Records supplied below:

(* ===== verification/PluginSetup.v ===== *)
(** * Installing and removing the plugin ([contracts/RiscVotingProtocolPluginSetup.sol])

    The setup contract deploys and initializes a plugin and lists the
    permissions the DAO grants or revokes.  The permission manager of Aragon
    OSx, which applies such lists, is an interface. *)

From stdpp Require Import base gmap list strings.
From Stdlib Require Import ZArith Lia Strings.Byte.
From S2P Require Import Prelude Machine Ethereum VoteSignature Fixtures Solidity Steel Sha256.
From S2P Require Import Plugin PluginFixture PluginCorrect.
#[local] Open Scope Z_scope.

(** ** [PermissionLib] *)

Inductive Operation : Type := Grant | Revoke | GrantWithCondition.
Record MultiTargetPermission : Type := mk_permission {
  mp_operation : Operation;
  mp_where : Address;
  mp_who : Address;
  mp_condition : Address;
  mp_permissionId : bytes32
}.
Definition NO_CONDITION : Address := ADDRESS_ZERO.

(** ** The DAO's permissions

    The permission manager of Aragon OSx applies the prepared lists; [granted]
    is an entry of its table: where, who, which. *)

Class PermissionManager : Type := {
  Permissions : Type;
  granted : Permissions → Address → Address → bytes32 → bool;
  applyMultiTargetPermissions : list MultiTargetPermission → Permissions → evm Permissions
}.

(** What one item makes of an entry. *)
Definition entry_after (location who : Address) (permissionId : bytes32) (entry : bool)
    (p : MultiTargetPermission) : bool :=
  if bool_decide (mp_where p = location ∧ mp_who p = who ∧ mp_permissionId p = permissionId)
  then match mp_operation p with Revoke => false | _ => true end
  else entry.

(** Items are applied in their order, each to its own entry. *)
Class PermissionManagerOk (manager : PermissionManager) : Prop :=
  apply_entries items s s' location who permissionId :
    applyMultiTargetPermissions items s = Done s' →
    granted s' location who permissionId =
      foldl (entry_after location who permissionId) (granted s location who permissionId) items.

(** ** [abi.decode(_data, (MajorityVotingBase.VotingSettings))] *)

Definition word_at (data : list byte) (pos : Z) : Z := be_value (take 32 (drop (Z.to_nat pos) data)).
Definition uint_at (w : Z) (data : list byte) (pos : Z) : evm Z :=
  if word_at data pos <? 2 ^ w then Done (word_at data pos) else Reverts RevertEmpty.
Definition bytes32_at (data : list byte) (pos : Z) : evm bytes32 :=
  decode_fixed 32 (take 32 (drop (Z.to_nat pos) data)).
Definition address_at (data : list byte) (pos : Z) : evm Address :=
  let w := take 32 (drop (Z.to_nat pos) data) in
  if bool_decide (take 12 w = replicate 12 x00) then decode_fixed 20 (drop 12 w)
  else Reverts RevertEmpty.
Definition VotingMode_of (z : Z) : evm VotingMode :=
  if z =? 0 then Done Standard else if z =? 1 then Done EarlyExecution
  else if z =? 2 then Done VoteReplacement else Reverts RevertEmpty.
(** A dynamic string whose length is at [pos]. *)
Definition string_at (data : list byte) (pos : Z) : evm string :=
  let size := Z.of_nat (length data) in
  _ ← revert_if (size <=? pos + 31) RevertEmpty;
  let len := word_at data pos in
  _ ← revert_if (2 ^ 64 - 1 <? len) (RevertPanic 65);
  _ ← revert_if (size <? pos + 32 + len) RevertEmpty;
  Done (String.string_of_list_byte (take (Z.to_nat len) (drop (Z.to_nat (pos + 32)) data))).

Definition decode_settings (data : list byte) : evm VotingSettings :=
  _ ← abi_head data 1;
  let base := word_at data 0 in
  _ ← revert_if (2 ^ 64 - 1 <? base) RevertEmpty;
  _ ← revert_if (Z.of_nat (length data) <? base + 288) RevertEmpty;
  votingMode ← VotingMode_of (word_at data base);
  supportThreshold ← uint_at 32 data (base + 32);
  minParticipation ← uint_at 32 data (base + 64);
  minDuration ← uint_at 64 data (base + 96);
  minProposerVotingPower ← uint_at 256 data (base + 128);
  let offset := word_at data (base + 160) in
  _ ← revert_if (2 ^ 64 - 1 <? offset) RevertEmpty;
  votingProtocolConfig ← string_at data (base + offset);
  verifier ← address_at data (base + 192);
  votingProtocolImageId ← bytes32_at data (base + 224);
  executionProtocolImageId ← bytes32_at data (base + 256);
  Done (mk_settings votingMode supportThreshold minParticipation minDuration minProposerVotingPower
          votingProtocolConfig verifier votingProtocolImageId executionProtocolImageId).

(** ** The setup contract *)

Section Setup.
Context {osx : Osx} {keccak : KeccakV256}.

(** [PluginUUPSUpgradeable.UPGRADE_PLUGIN_PERMISSION_ID] of the framework. *)
Variable UPGRADE_PLUGIN_PERMISSION_ID : bytes32.

Definition EXECUTE_PERMISSION_ID : bytes32 :=
  keccak_v256 (String.list_byte_of_string "EXECUTE_PERMISSION").

(** The account of line 123. *)
Definition CREATOR : Address := mk_fixed
  (be_bytes 20 0x8bF1e340055c7dE62F11229A149d3A1918de3d74) (length_be_bytes 20 _).

(** [proxy] is the address of the proxy deployed and [o] its fresh storage. *)
Definition prepareInstallation (_dao : Address) (_data : list byte) (proxy : Address) (o : OsxState) :
    evm (Plugin * (list Address * list MultiTargetPermission)) :=
  votingSettings ← decode_settings _data;
  let helpers := [] in
  plugin ← initialize _dao votingSettings (plugin_fresh o);
  let permissions := [
    mk_permission Grant proxy _dao NO_CONDITION UPDATE_VOTING_SETTINGS_PERMISSION_ID;
    mk_permission Grant _dao proxy NO_CONDITION EXECUTE_PERMISSION_ID;
    mk_permission Grant proxy CREATOR NO_CONDITION CREATE_PROPOSAL_PERMISSION_ID] in
  Done (plugin, (helpers, permissions)).

Definition prepareUpdate (_dao : Address) (_fromBuild : Z) (plugin : Address) :
    list byte * (list Address * list MultiTargetPermission) :=
  ([], ([], if _fromBuild <? 3
            then [mk_permission Revoke plugin _dao NO_CONDITION UPGRADE_PLUGIN_PERMISSION_ID]
            else [])).

Definition prepareUninstallation (_dao plugin : Address) (currentHelpers : list Address) :
    evm (list MultiTargetPermission) :=
  let helperLength := Z.of_nat (length currentHelpers) in
  _ ← revert_if (negb (helperLength =? 1)) (RevertError "WrongHelpersArrayLength" [helperLength]);
  Done [mk_permission Revoke plugin _dao NO_CONDITION UPDATE_VOTING_SETTINGS_PERMISSION_ID;
        mk_permission Revoke _dao plugin NO_CONDITION EXECUTE_PERMISSION_ID].

End Setup.

(** ** Removal *)

Section Removal.
Context {osx : Osx} {keccak : KeccakV256}.
Context {manager : PermissionManager} {manager_ok : PermissionManagerOk manager}.

(** C33: What the setup contract prepares cannot be undone.  After a successful
    installation the helpers it returned make the uninstallation revert,
    because that expects one helper and the installation lists none; and were
    it called with any one helper, the permission to create proposals, which
    the installation grants to an account fixed in the code, would remain. *)
Theorem installation_not_removable _dao _data proxy o plugin helpers permissions s s1 :
  prepareInstallation _dao _data proxy o = Done (plugin, (helpers, permissions)) →
  _dao ≠ CREATOR → _dao ≠ proxy → applyMultiTargetPermissions permissions s = Done s1 →
  prepareUninstallation _dao proxy helpers = Reverts (RevertError "WrongHelpersArrayLength" [0]) ∧
  ∀ helper revoked s2,
    prepareUninstallation _dao proxy [helper] = Done revoked →
    applyMultiTargetPermissions revoked s1 = Done s2 →
    granted s2 proxy CREATOR CREATE_PROPOSAL_PERMISSION_ID = true ∧
    granted s2 proxy _dao UPDATE_VOTING_SETTINGS_PERMISSION_ID = false ∧
    granted s2 _dao proxy EXECUTE_PERMISSION_ID = false.
Proof.
  intros H Hne Hnp Hs1. unfold prepareInstallation in H. evm_inv. simplify_eq. split; [done|].
  intros helper revoked s2 [= <-] Hs2.
  rewrite !(apply_entries _ _ _ _ _ _ Hs2), (apply_entries _ _ _ _ _ _ Hs1).
  unfold entry_after. cbn [foldl mp_operation mp_where mp_who mp_permissionId].
  split_and!; repeat case_bool_decide; naive_solver.
Qed.
End Removal.

(** ** A concrete installation *)

Module SetupFixture.
Import PluginFixture.
Definition word (z : Z) : list byte := be_bytes 32 z.
Definition data : list byte := concat [
  word 32; word 2; word 500000; word 0; word 3600; word 0; word 288;
  replicate 12 x00 ++ fb_bytes verifier; replicate 32 x01; replicate 32 x02;
  word 6; String.list_byte_of_string "config" ++ replicate 26 x00].

Example decode_data : decode_settings data = Done settings.
Proof.
  assert (∃ v i e, decode_settings data =
      Done (mk_settings VoteReplacement 500000 0 3600 0 Fixture.config_text v i e) ∧
    fb_bytes v = fb_bytes verifier ∧ fb_bytes i = replicate 32 x01 ∧ fb_bytes e = replicate 32 x02)
    as (v & i & e & -> & Hv & Hi & He) by (eexists _, _, _; vm_compute; by split_and!).
  unfold settings. f_equal. f_equal; by apply fb_bytes_inj.
Qed.

(** The table of permissions as a set. *)
Definition apply_item (s : gset (Address * Address * bytes32)) (p : MultiTargetPermission) :
    gset (Address * Address * bytes32) :=
  let k := (mp_where p, mp_who p, mp_permissionId p) in
  match mp_operation p with
  | Revoke => s ∖ {[k]}
  | _ => {[k]} ∪ s
  end.
Definition manager : PermissionManager := {|
  Permissions := gset (Address * Address * bytes32);
  granted s location who permissionId := bool_decide ((location, who, permissionId) ∈ s);
  applyMultiTargetPermissions items s := Done (foldl apply_item s items)
|}.
Lemma manager_ok : PermissionManagerOk manager.
Proof.
  intros items s s' location who permissionId [= <-]. revert s.
  induction items as [|p items IH]; intros s; [done|]. cbn [foldl]. rewrite IH. f_equal.
  cbn [granted manager]. unfold apply_item, entry_after.
  destruct (decide (mp_where p = location ∧ mp_who p = who ∧ mp_permissionId p = permissionId))
    as [Hk|Hk]; [rewrite (bool_decide_eq_true_2 _ Hk)|rewrite (bool_decide_eq_false_2 _ Hk)].
  - destruct Hk as (<- & <- & <-). destruct (mp_operation p);
      [apply bool_decide_eq_true_2|apply bool_decide_eq_false_2|apply bool_decide_eq_true_2].
    + by apply elem_of_union_l, elem_of_singleton.
    + intros [_ Hn]%elem_of_difference. by apply Hn, elem_of_singleton.
    + by apply elem_of_union_l, elem_of_singleton.
  - assert ((location, who, permissionId) ∉ ({[(mp_where p, mp_who p, mp_permissionId p)]}
      : gset (Address * Address * bytes32))) as Hn.
    { intros [= -> -> ->]%elem_of_singleton. by destruct Hk. }
    apply bool_decide_ext. destruct (mp_operation p);
      rewrite ?elem_of_union, ?elem_of_difference; tauto.
Qed.
End SetupFixture.

Section Witnesses.
Import PluginFixture SetupFixture.

Definition fresh : @OsxState osx := (false, 0).

Lemma installation_not_removable_witness :
  prepareUninstallation Fixture.dao Fixture.plugin [] =
    Reverts (RevertError "WrongHelpersArrayLength" [0]) ∧
  ∃ s, @granted manager s Fixture.plugin CREATOR CREATE_PROPOSAL_PERMISSION_ID = true.
Proof.
  destruct (prepareInstallation Fixture.dao data Fixture.plugin fresh)
    as [[plugin [helpers permissions]]|r] eqn:H.
  - assert (helpers = []) as ->.
    { unfold prepareInstallation in H. rewrite decode_data in H. injection H as _ <- _. reflexivity. }
    assert (Fixture.dao ≠ CREATOR) as Hc by (intros Heq; discriminate (f_equal fb_bytes Heq)).
    assert (Fixture.dao ≠ Fixture.plugin) as Hp by (intros Heq; discriminate (f_equal fb_bytes Heq)).
    destruct (installation_not_removable (manager := manager) (manager_ok := manager_ok)
      Fixture.dao data Fixture.plugin fresh plugin [] permissions ∅ _ H Hc Hp eq_refl)
      as [Hu Hleft].
    split; [exact Hu|]. eexists. eapply (Hleft Fixture.alice); reflexivity.
  - unfold prepareInstallation in H. rewrite decode_data in H. discriminate H.
Defined.
End Witnesses.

End of Records supplied.

• [Work item]: Retype exactly the lines above, from the one with "granted s2 _dao" through the one with "unfold entry_after. cbn", inclusive.

• [Worked solution]:
    granted s2 _dao proxy EXECUTE_PERMISSION_ID = false.
Proof.
  intros H Hne Hnp Hs1. unfold prepareInstallation in H. evm_inv. simplify_eq. split; [done|].
  intros helper revoked s2 [= <-] Hs2.
  rewrite !(apply_entries _ _ _ _ _ _ Hs2), (apply_entries _ _ _ _ _ _ Hs1).
  unfold entry_after. cbn [foldl mp_operation mp_where mp_who mp_permissionId].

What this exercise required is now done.